**WORK REQUIRED**
Repeat exactly, and only, the lines below starting at the line that contains "- rewrite E." and ending at the line that contains "rewrite !digit_value by", inclusive of both.

**Dataset entries**
(* ===== verification/ArchiveNames.v ===== *)
(** * Names of archive entries

    A part is stored under [parts/<file>/<index>.bin] with eight digits each: the reader's
    pattern takes exactly these names, and the order of the names is the order of the files
    and of their parts. *)

From stdpp Require Import base strings list gmap sorting.
From Stdlib Require Import Ascii.
From S2P Require Import Prelude GoStr SqlText Crc Base64 Checksum BlockIO Store S3Object FileManager Multipart.
From S2P Require Import BackupFmt Archive ManifestSpec.
Import BackupFmt Archive.

(** ** Zero-padded numbers *)

(** The last [k] decimal digits of [n]. *)
Fixpoint dec (k : nat) (n : Z) : string :=
  match k with O => "" | S k => dec k (n / 10) +:+ String (digit (n `mod` 10)) "" end.

Lemma dec_length k n : String.length (dec k n) = k.
Proof. revert n. induction k as [|k IH]; intros n; [done|]. cbn [dec]. rewrite append_length, IH. cbn. lia. Qed.

Lemma format_digits_acc fuel n acc : format_digits fuel n acc = format_digits fuel n "" +:+ acc.
Proof.
  revert n acc. induction fuel as [|fuel IH]; intros n acc; [done|]. cbn [format_digits].
  destruct (n / 10 =? 0); [done|]. rewrite (IH _ (String _ acc)), (IH _ (String _ "")), string_append_assoc. done.
Qed.

Lemma pad_zeros_app k s t : pad_zeros k (s +:+ t) = pad_zeros k s +:+ t.
Proof. induction k as [|k IH]; [done|]. cbn [pad_zeros]. by rewrite IH. Qed.

Lemma dec_zero k : dec k 0 = pad_zeros k "".
Proof.
  induction k as [|k IH]; [done|]. cbn [dec]. change (0 / 10) with 0. rewrite IH. clear IH.
  induction k as [|k IH]; [done|]. cbn [pad_zeros]. rewrite string_app_cons, IH. done.
Qed.

Lemma pad_format fuel k n :
  0 <= n < 10 ^ Z.of_nat k -> (0 < k <= fuel)%nat ->
  pad_zeros (k - String.length (format_digits fuel n "")) (format_digits fuel n "") = dec k n.
Proof.
  revert k n. induction fuel as [|fuel IH]; intros k n Hn Hk; [lia|]. destruct k as [|k]; [lia|].
  cbn [format_digits dec]. destruct (Z.eqb_spec (n / 10) 0) as [E|E].
  - rewrite E, dec_zero, <- pad_zeros_app. cbn [String.length]. f_equal. lia.
  - assert (0 <= n / 10 < 10 ^ Z.of_nat k) as Hd.
    { split; [apply Z.div_pos; lia|]. apply Z.div_lt_upper_bound; [lia|].
      rewrite <- Z.pow_succ_r by lia. replace (Z.succ (Z.of_nat k)) with (Z.of_nat (S k)) by lia. apply Hn. }
    rewrite format_digits_acc, pad_zeros_app, append_length. cbn [String.length].
    replace (S k - (String.length (format_digits fuel (n / 10) "") + 1))%nat
      with (k - String.length (format_digits fuel (n / 10) ""))%nat by lia.
    rewrite IH; [done|done|]. destruct k; [|lia]. cbn in Hd. lia.
Qed.

Lemma format08_dec n : 0 <= n < 10 ^ 8 -> format08 n = dec 8 n.
Proof. intros Hn. unfold format08, FormatUint. rewrite pad_format; [done| |lia]. exact Hn. Qed.

Lemma compare_app_lt a b s t :
  String.length a = String.length b -> slt a b -> slt (a +:+ s) (b +:+ t).
Proof.
  unfold slt. rewrite !ltb_lt. revert b. induction a as [|c a IH]; intros [|d b] Hl; try done.
  rewrite !string_app_cons. cbn [String.compare]. destruct (Ascii.compare c d); [|done|done].
  apply IH. cbn in Hl. lia.
Qed.
Lemma compare_app_same a s t : slt s t -> slt (a +:+ s) (a +:+ t).
Proof.
  unfold slt. rewrite !ltb_lt. intros Hs. induction a as [|c a IH]; [done|]. rewrite !string_app_cons. cbn [String.compare].
  by rewrite (proj2 (ascii_compare_eq c c) eq_refl).
Qed.

Lemma dec_lt k a b : 0 <= a < b -> b < 10 ^ Z.of_nat k -> slt (dec k a) (dec k b).
Proof.
  revert a b. induction k as [|k IH]; intros a b Hab Hb; [change (10 ^ Z.of_nat 0) with 1 in Hb; lia|].
  cbn [dec]. assert (b / 10 < 10 ^ Z.of_nat k) as Hb'.
  { apply Z.div_lt_upper_bound; [lia|]. rewrite <- Z.pow_succ_r by lia.
    by replace (Z.succ (Z.of_nat k)) with (Z.of_nat (S k)) by lia. }
  destruct (Z.eq_dec (a / 10) (b / 10)) as [E|E].
  - rewrite E. apply compare_app_same. unfold slt. rewrite ltb_lt. cbn [String.compare].
    assert (a `mod` 10 < b `mod` 10) as Hm by (Z.to_euclidean_division_equations; lia).
    assert (Ascii.compare (digit (a `mod` 10)) (digit (b `mod` 10)) = Lt) as ->; [|done].
    unfold Ascii.compare. apply N.compare_lt_iff, N2Z.inj_lt.
    rewrite !digit_value by (Z.to_euclidean_division_equations; lia). lia.
  - apply compare_app_lt; [by rewrite !dec_length|]. apply IH; [|done].
    Z.to_euclidean_division_equations; lia.
Qed.

Lemma list_ascii_app a b :
  String.list_ascii_of_string (a +:+ b) = String.list_ascii_of_string a ++ String.list_ascii_of_string b.
Proof.
  induction a as [|c a IH]; [done|]. rewrite string_app_cons. cbn [String.list_ascii_of_string app]. by rewrite IH.
Qed.

Lemma dec_digits k n : all_chars is_digit (dec k n) = true.
Proof.
  revert n. unfold all_chars. induction k as [|k IH]; intros n; [done|]. cbn [dec].
  rewrite list_ascii_app, forallb_app, IH. cbn [forallb String.list_ascii_of_string].
  rewrite is_digit_digit; [done|]. apply Z.mod_pos_bound. lia.
Qed.

Lemma no_digit_byte c s : is_digit c = false -> all_chars is_digit s = true -> has_byte c s = false.
Proof.
  intros Hc. unfold all_chars. rewrite Base64.has_byte_list, forallb_forall. intros Hs. apply not_true_iff_false.
  rewrite existsb_exists. intros (d & Hd & ->%Ascii.eqb_eq). rewrite (Hs c Hd) in Hc. done.
Qed.

(** ** Names of parts *)

Lemma fileRef_no_slash ref : fileRefPattern ref = true -> has_byte slash ref = false.
Proof.
  destruct ref as [|c ref]; [done|]. cbn [fileRefPattern]. rewrite !andb_true_iff, Ascii.eqb_eq.
  intros [[-> _] Hd]. cbn [has_byte]. by apply no_digit_byte.
Qed.
Lemma fileRef_length ref : fileRefPattern ref = true -> String.length ref = 9%nat.
Proof.
  destruct ref as [|c ref]; [done|]. cbn [fileRefPattern]. rewrite !andb_true_iff, Z.eqb_eq.
  intros [[_ Hl] _]. unfold slen in Hl. cbn [String.length]. lia.
Qed.

Lemma substring_app a b : String.substring 0 (String.length a) (a +:+ b) = a.
Proof. induction a as [|c a IH]; [by destruct b|]. rewrite string_app_cons. cbn [String.length String.substring]. by rewrite IH. Qed.

Lemma part_entry_pattern ref i :
  fileRefPattern ref = true -> 0 <= i < 10 ^ 8 -> partEntryPattern (part_entry ref i) = Some (ref, format08 i).
Proof.
  intros Hr Hi. unfold partEntryPattern, part_entry. rewrite (format08_dec i Hi).
  assert (has_byte slash (dec 8 i +:+ ".bin") = false) as Hb.
  { rewrite has_byte_app, (no_digit_byte slash _ eq_refl (dec_digits 8 i)). done. }
  assert (split_on slash ("parts/" +:+ ref +:+ "/" +:+ dec 8 i +:+ ".bin") = ["parts"; ref; dec 8 i +:+ ".bin"]) as ->.
  { change ("parts/" +:+ ?x) with ("parts" +:+ String slash x). rewrite split_on_app_sep by done. f_equal.
    change ("/" +:+ ?x) with (String slash x). rewrite split_on_app_sep by (by apply fileRef_no_slash). f_equal.
    by apply split_on_word. }
  assert (String.substring 0 8 (dec 8 i +:+ ".bin") = dec 8 i) as ->.
  { rewrite <- (dec_length 8 i) at 1. apply substring_app. }
  unfold slen. by rewrite Hr, dec_length, dec_digits, !String.eqb_refl.
Qed.

Lemma part_entry_lt ref1 ref2 i j :
  fileRefPattern ref1 = true -> fileRefPattern ref2 = true -> slt ref1 ref2 -> slt (part_entry ref1 i) (part_entry ref2 j).
Proof.
  intros H1 H2 Hlt. unfold part_entry. apply compare_app_same, compare_app_lt; [|done].
  by rewrite !fileRef_length.
Qed.
Lemma part_entry_next ref i j : 0 <= i < j -> j < 10 ^ 8 -> slt (part_entry ref i) (part_entry ref j).
Proof.
  intros Hij Hj. unfold part_entry. do 3 apply compare_app_same. rewrite !format08_dec by lia.
  apply compare_app_lt; [by rewrite !dec_length|]. by apply dec_lt.
Qed.

Lemma canonical_snoc a l k : canonical a (l ++ [k]) <-> canonical a l /\ slt (default a (last l)) k.
Proof.
  revert a. induction l as [|x l IH]; intros a; cbn [app].
  { rewrite canonical_cons. cbn. split; [intros [? _]; split; [by constructor|done]|]. intros [_ ?]. split; [done|by constructor]. }
  rewrite !canonical_cons, IH. assert (default a (last (x :: l)) = default x (last l)) as ->; [|tauto].
  rewrite last_cons. by destruct (last l).
Qed.

Lemma canonical_app a l1 l2 x y : canonical a (l1 ++ l2) -> x ∈ l1 -> y ∈ l2 -> slt x y.
Proof.
  intros Hc Hx Hy. unfold canonical in Hc. apply Sorted_StronglySorted in Hc; [|apply _].
  apply StronglySorted_inv in Hc as [Hc _]. by eapply StronglySorted_app_1_elem_of.
Qed.

Lemma string_trichotomy a b : slt a b \/ a = b \/ slt b a.
Proof.
  unfold slt. rewrite !ltb_lt. destruct (String.compare a b) eqn:E; [|by left|].
  - right. left. by apply String.compare_eq_iff.
  - right. right. rewrite String.compare_antisym, E. done.
Qed.

Lemma join_split s : join_slash (split_on slash s) = s.
Proof.
  induction s as [|c s IH]; [done|]. cbn [split_on]. pose proof (split_on_nonempty slash s) as Hne.
  destruct (Ascii.eqb_spec c slash) as [->|_].
  - destruct (split_on slash s) as [|w ws]; [done|]. by rewrite <- IH.
  - destruct (split_on slash s) as [|w ws]; [done|]. rewrite <- IH. by destruct ws.
Qed.

Lemma pattern_inv name ref idx :
  partEntryPattern name = Some (ref, idx) ->
  fileRefPattern ref = true /\ String.length idx = 8%nat /\ name = "parts/" +:+ ref +:+ "/" +:+ idx +:+ ".bin".
Proof.
  unfold partEntryPattern. destruct (split_on slash name) as [|d [|r [|e [|]]]] eqn:E; try done.
  destruct (_ && _) eqn:Ec; [|done]. intros [= <- <-]. rewrite !andb_true_iff in Ec.
  destruct Ec as [[[[Hd Hr] Hl] _] He]. apply String.eqb_eq in Hd, He. apply Z.eqb_eq in Hl. unfold slen in Hl.
  subst d. split; [done|]. split; [lia|]. rewrite <- He. rewrite <- (join_split name), E. done.
Qed.

(** Names in order have their files in order. *)
Lemma pattern_mono n1 n2 r1 r2 i1 i2 :
  partEntryPattern n1 = Some (r1, i1) -> partEntryPattern n2 = Some (r2, i2) -> slt n1 n2 -> r1 = r2 \/ slt r1 r2.
Proof.
  intros (H1 & _ & ->)%pattern_inv (H2 & _ & ->)%pattern_inv Hlt.
  destruct (string_trichotomy r1 r2) as [?|[?|Hgt]]; [by right|by left|]. exfalso.
  apply (slt_irrefl ("parts/" +:+ r1 +:+ "/" +:+ i1 +:+ ".bin")). etrans; [exact Hlt|].
  apply compare_app_same, compare_app_lt; [|done]. by rewrite !fileRef_length.
Qed.

Lemma digits_long fuel k n : 10 ^ Z.of_nat k <= n -> (k < fuel)%nat -> (k < String.length (format_digits fuel n ""))%nat.
Proof.
  revert k n. induction fuel as [|fuel IH]; intros k n Hn Hk; [lia|]. cbn [format_digits].
  destruct (Z.eqb_spec (n / 10) 0) as [E|E].
  - destruct k as [|k]; [cbn; lia|]. rewrite Nat2Z.inj_succ, Z.pow_succ_r in Hn by lia.
    assert (0 < 10 ^ Z.of_nat k) by lia. Z.to_euclidean_division_equations; lia.
  - rewrite format_digits_acc, append_length. cbn [String.length]. destruct k as [|k].
    + lia.
    + rewrite Nat2Z.inj_succ, Z.pow_succ_r in Hn by lia. enough (k < String.length (format_digits fuel (n / 10) ""))%nat by lia.
      apply IH; [|lia]. apply Z.div_le_lower_bound; lia.
Qed.

Lemma part_index_small ref i r :
  fileRefPattern ref = true -> partEntryPattern (part_entry ref i) = Some r -> i < 10 ^ 8.
Proof.
  destruct r as [r idx]. intros Hr (Hr' & Hl & E)%pattern_inv. apply (f_equal String.length) in E. unfold part_entry in E.
  rewrite !append_length, (fileRef_length _ Hr), (fileRef_length _ Hr'), Hl in E. cbn [String.length] in E.
  destruct (Z.lt_ge_cases i (10 ^ 8)) as [|Hge]; [done|]. exfalso.
  pose proof (digits_long 20 8 i Hge ltac:(lia)) as Hlong. unfold format08, FormatUint in E.
  replace (8 - String.length (format_digits 20 i ""))%nat with O in E by lia. cbn [pad_zeros] in E. lia.
Qed.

**EXERCISE OUTPUT**
  - rewrite E. apply compare_app_same. unfold slt. rewrite ltb_lt. cbn [String.compare].
    assert (a `mod` 10 < b `mod` 10) as Hm by (Z.to_euclidean_division_equations; lia).
    assert (Ascii.compare (digit (a `mod` 10)) (digit (b `mod` 10)) = Lt) as ->; [|done].
    unfold Ascii.compare. apply N.compare_lt_iff, N2Z.inj_lt.
    rewrite !digit_value by (Z.to_euclidean_division_equations; lia). lia.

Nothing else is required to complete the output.